Abstract
Objective
Gestational diabetes mellitus (GDM) is a type of diabetes that occurs during pregnancy which is becoming increasingly prevalent worldwide. Notably, recent studies have shown that differences in the distribution of gut microflora are strongly associated with the pathogenesis and progression of diabetes. In this study, we aim to elucidate the association between GDM pathogenesis and distribution of gut microflora by quantifying the diversity of gut microflora in women with GDM.
Methods
For the experimental and control groups, 19 patients with GDM during 24–28 weeks gestation and 19 healthy pregnant women were selected, respectively. High-throughput sequencing and bioinformatics analysis were used to characterize the V4 region of the 16S rRNA gene from various intestinal bacteria obtained via the subjects’ stool.
Results
The richness and diversity of the pregnant women’s intestinal floras were similar between the experimental and control groups.
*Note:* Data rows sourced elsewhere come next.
Lemma safe_run {A} (f : UPSCONN -> option (A * UPSCONN)) t a c :
  f (t_conn t) = Some (a, c) -> on_conn_safe f t = Done a (set_t_conn t c).
Proof. intros Hf. unfold on_conn_safe, get_conn, put_conn, mbind, TM_bind. by rewrite Hf. Qed.

Lemma fine_bind {A B} (m : TM A) (f : A -> TM B) : fine m -> (forall a, fine (f a)) -> fine (m ≫= f).
Proof.
  intros Hm Hf t Ht. specialize (Hm t Ht). unfold ends, mbind, TM_bind in *. destruct (m t) as [a t'| | |]; try done.
  by apply Hf.
Qed.

Lemma prints_bind {A B} (m : TM A) (f : A -> TM B) : prints m -> (forall a, prints (f a)) -> prints (m ≫= f).
Proof.
  intros Hm Hf t. specialize (Hm t). unfold ends, mbind, TM_bind in *. destruct (m t) as [a t'| | |]; try done.
  specialize (Hf a t'). unfold ends in Hf. destruct (f a t'); congruence.
Qed.

Lemma fine_on_conn {A} (f : UPSCONN -> A * UPSCONN) : (forall c, conn_wf c -> conn_wf (f c).2) -> fine (on_conn f).
Proof.
  intros Hf t Ht. unfold ends, on_conn, get_conn, mbind, TM_bind, put_conn. specialize (Hf _ Ht).
  by destruct (f (t_conn t)).
Qed.

Lemma fine_on_conn_safe {A} (f : UPSCONN -> option (A * UPSCONN)) :
  (forall c r c', conn_wf c -> f c = Some (r, c') -> conn_wf c') -> fine (on_conn_safe f).
Proof.
  intros Hf t Ht. unfold ends, on_conn_safe, get_conn, mbind, TM_bind. specialize (Hf (t_conn t)).
  destruct (f (t_conn t)) as [[r c']|]; [|done]. unfold put_conn. by apply (Hf r).
Qed.

Lemma while_next_fine {A} fuel q ret (a : A) body :
  (forall a, prints (body a)) ->
  forall t, conn_wf (t_conn t) -> (pending (t_conn t) < fuel)%nat ->
  ends (fun _ t' => conn_wf (t_conn t')) (while_next fuel q ret a body) t.
Proof.
  intros Hbody. revert ret a. induction fuel as [|fuel IH]; intros ret a t Ht Hf; [lia|]. cbn [while_next].
  case_match; [|done]. pose proof (Hbody a t) as Hb. unfold ends in *. unfold mbind at 1, TM_bind at 1.
  destruct (body a t) as [a' t'| | |]; try done.
  unfold list_next, on_conn_safe, get_conn, mbind, TM_bind. rewrite Hb.
  destruct (upscli_list_next (t_conn t) q) as [[r c']|] eqn:E; [|done].
  destruct (list_next_pending _ _ _ _ Ht E) as [Hw Hp]. unfold put_conn.
  destruct (Z.eq_dec r 1) as [->|Hr].
  - apply IH; simpl; [done|]. specialize (Hp eq_refl). lia.
  - apply Z.eqb_neq in Hr. destruct fuel; cbn; by rewrite Hr.
Qed.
However, the structural specificities of the intestinal floras between the two groups were significantly different, with the distributions of the thick-walled and actinomycetes phyla being generally lower in the experimental group compared with the control group (x2 = 729.902, p < 0.001; x2 = 26.880, p < 0.001), whereas the distribution of the anaphyla phylum was higher in the experimental group (x2 = 428.233, p < 0.001; x2 = 545.707, p < 0.001) The abundance of genera of Bacillus, A. tumefaciens, Bifidobacterium, and Lactobacillus in the experimental samples was much lower than that in the control samples, whereas the abundance of Prevotella, Escherichia, and Clostridium was higher than in the control samples (x2 = 250,741.608, p < 0.001; x2 = 576.128, p < 0.001; x2 = 6.945, p = 0.080).
Conclusion
In this study, the abundance and diversity of the intestinal floras were similar in both women with GDM and healthy pregnant women. Conversely, the specificities of the intestinal floras were significantly different between the two groups, with a relative decrease in the abundance of Actinobacteria and thick-walled phyla and a relative increase in the abundance of Aspergillus and Bacteroides phyla.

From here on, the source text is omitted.